# Ziektes & Aandoeningen > Maag, darm en spijsvertering >  Ontgiftingskuren zijn zinloos - Artikels

## Agnes574

*Ontgiftingskuren zijn zinloos!* 

Het aanbod aan allerlei kuren en diëten om het lichaam te ontgiften of te ‘ontslakken’ is groot. 
Op het internet vind je bijvoorbeeld tientallen ‘ontgiftingsdiëten’, met namen als *Detoxdieet, 
*Het supersnelle Detox-dieet, 
*Citroensapkuur, 
*Kruidentheevasten, 
*Maagdarmsparend Dieet, 
*Rijst vastendieet, 
*Sapvasten, 
*Vruchtenvasten, 
*Weivasten, 
*Zuiverend dieet, 
*Groene dieet, enzovoorts. 


*Theorie achter dit soort kuren*

Theorie achter dit soort kuren is dat het lichaam regelmatig moet gezuiverd worden van allerlei schadelijke afvalstoffen of ‘slakken’ die we via onze voeding, de omgeving, enz. binnenkrijgen. 

Men doelt dan op onder meer;
-conserveringsmiddelen, 
-kleur- en smaakstoffen, 
-suiker, 
-nicotine, 
-alcohol, 
-koffie enz., 
-maar ook op allerlei chemicaliën die in het lichaamsvet worden opgeslagen, zoals PCB’s, pesticiden en zware metalen. 

Volgens deze theorie zou het energieniveau van onze cellen verstoord worden door die afvalstoffen, waardoor de stofwisseling vertraagt en het vet niet meer goed wordt verbrand. 

Hierdoor worden we niet alleen dikker, maar kunnen ook allerlei vervelende ziektetoestanden ontstaan, zoals (chronische) vermoeidheid, futloosheid, hoofdpijn, stress, concentratieproblemen, een vale huid, enz. 

‘Ontgiften’ of ‘ontslakken’ zou dan nodig zijn om de cellen te zuiveren, het energieniveau van ons lichaam te herstellen en onze gezondheid te bevorderen. 

Door drastisch af te vallen, wordt het probleem volgens dit principe verergerd, omdat dan de gifstoffen uit het lichaamsvet vrijkomen. De enige oplossing is lozen van het gif, zeggen zij.

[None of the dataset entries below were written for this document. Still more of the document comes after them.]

(** The bytes of the host become an image of the target size: RGBA data
    of the right length is taken as it is; RGB data gets an alpha of 255 at
    every pixel, with R, G and B kept in order; any other length fails. *)
Theorem imageData_of_pixels_cases (w h : nat) (pixelData : list Z) :
  bytes pixelData ->
  (length pixelData = w * h * 4 ->
   imageData_of_pixels w h pixelData
   = Some {| width := w; height := h; data := pixelData |}) /\
  (length pixelData = w * h * 3 -> 0 < w * h ->
   exists img, imageData_of_pixels w h pixelData = Some img /\
     width img = w /\ height img = h /\ valid_image img /\
     forall i, i < w * h ->
       get (data img) (i * 4) = get pixelData (i * 3) /\
       get (data img) (i * 4 + 1) = get pixelData (i * 3 + 1) /\
       get (data img) (i * 4 + 2) = get pixelData (i * 3 + 2) /\
       get (data img) (i * 4 + 3) = 255%Z) /\
  (length pixelData <> w * h * 4 -> length pixelData <> w * h * 3 ->
   imageData_of_pixels w h pixelData = None).
Proof.
  intros Hb. unfold imageData_of_pixels. cbn [createImageData data].
  split; [| split].
  - intros Hlen. rewrite Hlen, Nat.eqb_refl. unfold typed_array_set.
    rewrite length_replicate, Hlen, Nat.ltb_irrefl.
    rewrite drop_replicate, Nat.sub_diag, (map_clamp_bytes _ Hb).
    cbn [replicate]. now rewrite app_nil_r.
  - intros Hlen Hpos.
    destruct (Nat.eqb_spec (length pixelData) (w * h * 4)); [lia |].
    rewrite Hlen, Nat.eqb_refl. eexists. split; [reflexivity |].
    cbn [width height data]. split; [reflexivity |]. split; [reflexivity |].
    assert (Hget : forall j, j < w * h * 4 ->
      get (fold_left (add_alpha pixelData) (seq 0 (w * h))
             (replicate (w * h * 4) 0%Z)) j =
      if decide (j mod 4 = 3) then 255%Z
      else clamp_byte (get pixelData (j / 4 * 3 + j mod 4))).
    { intros j Hj. rewrite get_add_alpha_fold by (rewrite length_replicate; lia).
      case_decide; [reflexivity | lia]. }
    split.
    + unfold valid_image. cbn [width height data].
      split; [now rewrite length_add_alpha_fold, length_replicate |].
      apply Forall_lookup. intros j v Hj.
      pose proof (lookup_lt_Some _ _ _ Hj) as Hlt.
      rewrite length_add_alpha_fold, length_replicate in Hlt.
      assert (Hv : v = get (fold_left (add_alpha pixelData) (seq 0 (w * h))
                              (replicate (w * h * 4) 0%Z)) j)
        by (unfold get; now rewrite Hj).
      rewrite Hv, Hget by exact Hlt.
      case_decide; [lia | apply clamp_byte_range].
    + intros i Hi.
      assert (E0 : (i * 4) mod 4 = 0 /\ i * 4 / 4 = i).
      { split; [symmetry; apply (Nat.mod_unique _ 4 i); lia
               | symmetry; apply (Nat.div_unique _ 4 i 0); lia]. }
      assert (E1 : (i * 4 + 1) mod 4 = 1 /\ (i * 4 + 1) / 4 = i).
      { split; [symmetry; apply (Nat.mod_unique _ 4 i); lia
               | symmetry; apply (Nat.div_unique _ 4 i 1); lia]. }
      assert (E2 : (i * 4 + 2) mod 4 = 2 /\ (i * 4 + 2) / 4 = i).
      { split; [symmetry; apply (Nat.mod_unique _ 4 i); lia
               | symmetry; apply (Nat.div_unique _ 4 i 2); lia]. }
      assert (E3 : (i * 4 + 3) mod 4 = 3).
      { symmetry; apply (Nat.mod_unique _ 4 i); lia. }
      rewrite !Hget by lia.
      destruct E0 as [-> ->], E1 as [-> ->], E2 as [-> ->]. rewrite E3.
      repeat case_decide; try lia.
      rewrite Nat.add_0_r, !get_byte by exact Hb. repeat split.
  - intros H4 H3.
    destruct (Nat.eqb_spec (length pixelData) (w * h * 4)); [lia |].
    destruct (Nat.eqb_spec (length pixelData) (w * h * 3)); [lia |].
    reflexivity.
Qed.

Lemma imageData_of_pixels_cases_witness :
  imageData_of_pixels 1 1 [9; 8; 7; 6]%Z = Some (pixel1 9 8 7 6) /\
  imageData_of_pixels 1 1 [9; 8]%Z = None.
Proof.
  assert (H4 : bytes [9; 8; 7; 6]%Z)
    by (repeat (apply Forall_cons; split; [lia |]); apply Forall_nil_2).
  assert (H2 : bytes [9; 8]%Z)
    by (repeat (apply Forall_cons; split; [lia |]); apply Forall_nil_2).
  split.
  - exact (proj1 (imageData_of_pixels_cases 1 1 [9; 8; 7; 6]%Z H4) eq_refl).
  - apply (proj2 (proj2 (imageData_of_pixels_cases 1 1 [9; 8]%Z H2)));
      vm_compute; lia.
Defined.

De meeste ontgiftingskuren bestaan uit een periode van vasten, gevolgd door een fase waarin alleen rauwe groenten en fruit, verse sappen en veel water op het menu staan. Soms wordt dit gecombineerd met een darmspoeling en worden allerlei voedingssupplementen, actieve kool, plantenextracten enz. aanbevolen. 

*Er bestaat geen enkel wetenschappelijk bewijs dat je daardoor schadelijke stoffen kunt elimineren uit je organen en lichaamcellen. Het is nutteloos en kan zelfs schadelijk zijn. Een gezond lichaam beschikt over de nodige capaciteiten om ongewenste stoffen buiten te houden en weg te werken. Het is quasi onmogelijk en ook niet nodig om deze processen extra te stimuleren.*

Het pleidooi om meer (rauwe) groenten en fruit te eten of om een paar weken geen alcohol en koffie te drinken is positief. 
Maar één of enkele keren per jaar een ‘ontslakkingskuur’ doen, kan ongezonde eet- en leefgewoonten niet goedmaken. 

*Ook het verband tussen die ‘afvalstoffen’ en overgewicht is niet bewezen.

*Verschillende dagen niet eten, maaltijden overslaan of extreem weinig eten, zoals ontslakkingskuren dikwijls voorschrijven, is bovendien ongezond en kan zonder medische begeleiding of opvolging zelfs gevaarlijk zijn. 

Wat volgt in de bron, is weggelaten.